There was also this, Question 11f:

“Have you ever been adjudicated as a mental defective OR have you ever been committed to a mental institution?”

Cruz is said to have just ended 14 months of voluntary treatment as an outpatient at a mental health facility. He had a long history of behavior problems. He went through a phase of killing small animals. His neighbors had repeatedly called the police about him for such anti-social acts as smashing a car with a golf club. He was known at school to be fascinated with guns. And he had been expelled for fighting and being generally disruptive just three days before he came into the gun store.

Even so, Cruz was able to check the “NO” box next to Question 11f as well as beside all the other queries for which a “YES” would have disqualified him. The proprietor of the gun shop submitted the form to the National Instant Criminal Background Check System that had been established by the Brady Bill a quarter century before.

The database contained nothing to contradict all the “NO” answers and cleared Cruz to go ahead and buy the AR-15.

The weapon came with one magazine and he acquired numerous others elsewhere, the going price for one with a 30-round capacity being around $15. He also obtained at least 150 rounds of ammunition, at around 20 cents a bullet.

On Jan. 5, 2018, someone whom the FBI would describe as “close to Nikolas Cruz” contacted the Bureau’s tip line “to report concerns about him.”

“The caller provided information about Cruz’s gun ownership, desire to kill people, erratic behavior, and disturbing social media posts, as well as the potential of him conducting a school shooting,” the FBI would subsequently acknowledge in a statement.

The FBI would further allow, “Under established protocols, the information provided by the caller should have been assessed as a potential threat to life. The information then should have been forwarded to the FBI Miami Field Office, where appropriate investigative steps would have been taken.We have determined that these protocols were not followed.”
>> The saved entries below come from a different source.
Lemma main_step_minv s s' : minv s → main_step s = Some s' → minv s'.
Proof.
  intros Hm Hs. pose proof Hm as [Hr Hst]. pose proof (stage_script _ _ _ _ _ Hst) as Hscr.
  unfold main_step in Hs. destruct s as [q w a ls]. cbn [prog pending the_app logged] in *.
  assert (∀ x k, q = Calling x k → (∃ r, asks x r) → w = None →
    (∀ r cs, asks x r → (∀ i y, returned (client a) i y → returned cs i y) →
       stage cs q (Some (length (callers (client a)))) ls (requests (mkProc q w a ls) ++ [r])) →
    minv s') as Hcall.
  { intros x k -> Hx -> Hnext. destruct (do_aact want ttl x a) as [a'|] eqn:Ea; [|done].
    injection Hs as <-. destruct (main_call x a a' Hx Ea Hr) as (r & Har & Hr' & Hq & Hk).
    split; [done|]. unfold requests. simpl. rewrite Hq. by apply Hnext. }
  assert (∀ x k i, q = Calling x k → w = Some i →
    (∀ r y, requests (mkProc q w a ls) !! i = Some r → result_for r y →
       returned (client a) i y → stage (client a) (k y) None ls (requests (mkProc q w a ls))) →
    minv s') as Hret.
  { intros x k i -> -> Hnext. destruct (callers (client a) !! i) as [c|] eqn:Hc; [|done]. simpl in Hs.
    destruct (cl_pc c) as [| | | | | | |y] eqn:Hpc; try done. injection Hs as <-. split; [done|].
    assert (requests (mkProc (Calling x k) (Some i) a ls) !! i = Some (cl_req c)) as Hq
      by (unfold requests; simpl; by rewrite list_lookup_fmap, Hc).
    apply (Hnext _ y Hq); [|by exists c]. by eapply main_returned. }
  assert (length (callers (client a)) = length (requests (mkProc q w a ls))) as Hlen
    by (unfold requests; by rewrite length_fmap).
  unfold requests in *. cbn [the_app] in *. rewrite Hlen in Hcall. clear Hlen.
  remember (cl_req <$> callers (client a)) as rs eqn:Hrs.
  destruct Hst.
  - eapply Hcall; [done|by eexists|done|]. intros r cs -> Hk. constructor.
  - eapply Hret; [done..|]. intros r y [= <-] Hy Hd. destruct y as [[]|e|]; try done.
    + by constructor.
    + eapply S_fatal; [done|exact Hd|by left].
  - logs.
  - eapply Hcall; [done|by eexists; exists []|done|]. intros r cs [id ->] Hk.
    constructor. by apply Hk.
  - eapply Hret; [done..|]. intros r y [= <-] Hy Hd. destruct y as [[h [e|]| |]|e|]; try done.
    + eapply S_fatal; [done|exact Hd|by right; left; exists h].
    + by constructor.
    + eapply S_fatal; [done|exact Hd|by left].
  - eapply Hcall; [done|by eexists|done|]. intros r cs -> Hk. constructor; by apply Hk.
  - eapply Hret; [done..|]. intros r y [= <-] Hy Hd. destruct y as [[| |st [e|]]|e|]; try done.
    + eapply S_fatal; [done|exact Hd|by right; right; exists st].
    + destruct Hy as [Hy1 Hy2]. destruct st as [st|]; [|by destruct Hy2]. simpl.
      apply S_got_status; [done..|]. split; [done|]. by apply Hy1.
    + eapply S_fatal; [done|exact Hd|by left].
  - logs.
  - destruct H2. eapply Hcall; [done|by eexists; exists []|done|]. intros r cs [id2 ->] Hk.
    constructor; [by apply Hk..|split; [by apply Hk|done]].
  - eapply Hret; [done..|]. intros r y [= <-] Hy Hd. destruct y as [[h2 [e|]| |]|e|]; try done.
    + eapply S_fatal; [done|exact Hd|by right; left; exists h2].
    + constructor; [done..|by exists h2].
    + eapply S_fatal; [done|exact Hd|by left].
  - logs.
  - done.
  - done.
Qed.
One month and nine days later—surely not just coincidentally Valentine’s Day—Cruz arrived by Uber at Marjory Stoneman Douglas High School at the edge of the vast wetlands she had helped save with her book River of Grass. The effort had earned her the nickname Grand Dame of the Everglades. She had also been a fierce advocate for women’s rights and a stalwart foe of racial discrimination, organizing social action and writing a newspaper column along with numerous short stories and plays.

Cruz began doing what the FBI tipster warned he might do. He murdered 17 people while firing more than 100 but less than 150 shots. It cost him under $30 in bullets to kill three uncommonly brave adults and one teen after another after another who were still years from the age when Douglas had first embarked on her many endeavors. Had Douglas been murdered in her teens, the world would have never known of her genius and spirit.

At least one of the victims showed a flash of absolute greatness at the age of just 15. Peter Wang was in study hall when the shooting started. He was a member of the Junior Reserve Officer Training Corps and was wearing his grey uniform. Nobody could have honored it more than he did as he stood holding the door so everybody else could flee ahead of him.

“He is so brave,” his cousin Lin Chen later told the Sun-Sentinel. “He is the person who is genuinely kind to everyone. He doesn’t care about popularity. He always liked to cheer people up. He is like the big brother everyone wished they had.”

Wang had planned to celebrate Chinese New Year with his family on Thursday. He might well have been alive to do so had the FBI acted upon that tip last month. Somebody had seen  something and said something and yet the FBI had done nothing at all. You have to figure that the agents would have followed through if the tip been about a jihadi bent on a terrorist attack.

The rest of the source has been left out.